Here is one of the famous "Mountain Echo" leaves of Luther Eames McQuesten, born 1866.
Luther was a gold miner, a fisherman, a nature lover, and a dreamer in the California county of Santa Cruz. He was employed as a printer at the old Santa Cruz "Surf" newspaper when he set off on an adventure to edit his own newspaper - the Boulder Creek "Mountain Echo." This latter newspaper was founded in 1896 by C.C. Rodgers. When Rodgers passed away, his brother took over the business for a short while before leasing the newspaper to the idealist, McQuesten, in 1914 – just at a time when the economy of this lumber boom town found itself in a steep decline.
Perhaps more infamous than famous, old Boulder Creek once had 26 saloons, gambling houses, cat houses and hotels. Ravaged by fire in 1891, many of the "new" buildings are over 100 years old. Below is one of those many places of "ill-repute" - Sarmento's Saloon.
Despite his best efforts, within two years McQuesten found himself deep in debt, unable to collect money owed to him by subscribers and advertisers. Out of newsprint, and in an attempt to embarrass those who owed him money, Luther published two week's editions of his newspaper on larger leaves. The November 11, and November 18, 1916 issues of the "Mountain Echo" are probably the only newspaper editions ever published that could truly be called "leaflets."
In the November 18th issue, the still optimistic Luther writes - "Boulder Creek is a deserted lumber camp 14 miles up the San Lorenzo canyon, reached by a branch of the Southern Pacific and a good stage road. The last of seven lumber mills has shut down for lack of material. Quite a few of the inhabitants, who appreciate only stampage value, think that the town has seen its best days, but visitors passing through the State Redwood Park 12 miles beyond are delighted with the mountain scenery, babbling brooks, gigantic redwoods, the rare bracing atmosphere and pure water. A second growth has already hidden the scars of the woodsman and the hills are again clothed in perpetual verdure. The confluence of Bear Creak and Boulder Creek with the San Lorenzo river at this point furnishes excellent trout fishing streams. Deer and other game abound in the fastness of the mountains. Quite a few (vacationers) already are taking advantage of the low price on summer home sites and ere long this place will out-rival the neighboring resorts of Brookdale and Ben Lomond. Property owners will pay as liberally for finding purchases, so the Echo will cheerfully answer all inquiries."
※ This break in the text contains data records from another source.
Lemma tally_ok v (d : TokenIdentifier → TokenDistribution PoolId Extra) date g sig v' acts :
  manager_ok v → vpm_public_tally v d date g sig = Ok (v', acts) → manager_ok v' ∧ Forall vote_action_ok acts.
Proof using Type.
  intros Hv (_ & ms & rs & Hms & Hrs & [= -> ->])%vpm_public_tally_Ok.
  unfold manager_ok, pms_actions in *. rewrite Hms in Hv. cbn in *.
  destruct (collected_actions pm_action (λ pm, pm_public_tally pm (d (voting_token (vpm_plan v))) g) ms rs) as [Ha Hx]; [|done|].
  - unfold pm_public_tally. intros a m acts (r & _ & [= <- <-]%Ok_inj)%bind_Ok. split; [done|]. apply accepted_action.
  - rewrite Ha. split; [done|]. apply Forall_forall. intros x Hin%Hx. rewrite Forall_forall in Hv. by apply Hv.
Qed.
Lemma finalize_ok v shares g v' acts :
  manager_ok v → vpm_finalize_private_tally v shares g = Ok (v', acts) → manager_ok v' ∧ Forall vote_action_ok acts.
Proof using Type.
  intros Hv ([p acts'] & Hp & [= <- <-]%Ok_inj)%bind_Ok. unfold pms_finalize_private_tally in Hp.
  destruct (vpm_managers v) as [|ms crs pk] eqn:Hms; [done|].
  apply bind_Ok in Hp as ([ps acts2] & (rs & Hrs & [= -> ->])%collect_tally_Ok & [= <- <-]%Ok_inj).
  unfold manager_ok, pms_actions in *. rewrite Hms in Hv. cbn in *.
  destruct (collected_actions (λ md : ProposalManager * DecryptedPrivateTallyProposal, pm_action md.1)
    (λ md, map_err CannotTallyVotes (pm_finalize_private_tally md.1 (committee_public_keys (vpm_plan v)) md.2 g))
    (zip ms shares) rs) as [Ha Hx]; [|done|].
  - intros [a dt] m acts. cbn. intros Hf%map_err_Ok. unfold pm_finalize_private_tally in Hf.
    apply bind_Ok in Hf as (tl & _ & ([enc tot] & _ & Hf)%bind_Ok). destruct (negb _); [done|].
    apply bind_Ok in Hf as (r & _ & (t2 & _ & [= <- <-]%Ok_inj)%bind_Ok). split; [done|]. apply accepted_action.
  - rewrite Ha. assert (Hz : Forall vote_action_ok ((λ md : ProposalManager * DecryptedPrivateTallyProposal, pm_action md.1) <$> zip ms shares)).
    { rewrite Forall_fmap in Hv. apply Forall_fmap, Forall_forall. intros [a dt] Hin%elem_of_zip_l. rewrite Forall_forall in Hv. by apply Hv. }
    split; [done|]. apply Forall_forall. intros x Hin%Hx. rewrite Forall_forall in Hz. by apply Hz.
Qed.
Lemma start_private_ok v (d : TokenIdentifier → TokenDistribution PoolId Extra) date sig v' :
  manager_ok v → vpm_start_private_tally v d date sig = Ok v' → manager_ok v'.
Proof using Type.
  intros Hv ([] & _ & (p & Hp & <-%Ok_inj)%bind_Ok)%bind_Ok. unfold pms_start_private_tally in Hp.
  destruct (vpm_managers v) as [|ms crs pk] eqn:Hms; [done|]. apply bind_Ok in Hp as (ps & Hps & <-%Ok_inj).
  unfold manager_ok, pms_actions in *. rewrite Hms in Hv. cbn in *. rewrite Forall_fmap in *. 
  refine (foldM_inv (λ l, Forall (vote_action_ok ∘ pm_action) l) _ _ _ _ _ _ Hps); [|constructor].
  intros l m l' Hin Hl (m' & Hm & <-%Ok_inj)%bind_Ok. apply Forall_app. split; [done|]. constructor; [|constructor].
  unfold pm_private_tally in Hm. apply bind_Ok in Hm as ([] & _ & (t & _ & <-%Ok_inj)%bind_Ok). cbn.
  rewrite Forall_forall in Hv. by apply (Hv m).
Qed.
Lemma vote_ok v date i cast v' : manager_ok v → vpm_vote v date i cast = Ok v' → manager_ok v'.
Proof using Type.
  intros Hv (_ & _ & _ & w & pm & _ & Hi & _ & ->)%vpm_vote_Ok. unfold manager_ok, pms_actions in *. cbn.
  rewrite pms_with_managers. rewrite list_fmap_insert. cbn. rewrite list_insert_id; [done|].
  by rewrite list_lookup_fmap, Hi.
Qed.
Lemma vpm_new_actions plan committee m :
  plan_actions_ok plan → vpm_new hash_bytes plan committee = Ok m → manager_ok m.
Proof using Type.
  intros Hp (id & _ & <-%Ok_inj)%bind_Ok. unfold manager_ok, pms_actions, pms_new, plan_actions_ok in *. cbn.
  destruct (vp_payload_type plan); cbn; rewrite <-list_fmap_compose; by apply Forall_fmap.
Qed.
Luther died November 25, 1936 leaving behind his wife and two daughters. His obituary and the story of his famous leaves was told in the San Francisco Examiner the following day. He was a dreamer but also a prophet, it seems, as Boulder Creek is now generally known as the gateway town to the Big Basin Redwoods State Park, California's oldest State Park, founded in 1902. Luther's leaves are protected at the San Lorenzo Valley Museum in Boulder Creek.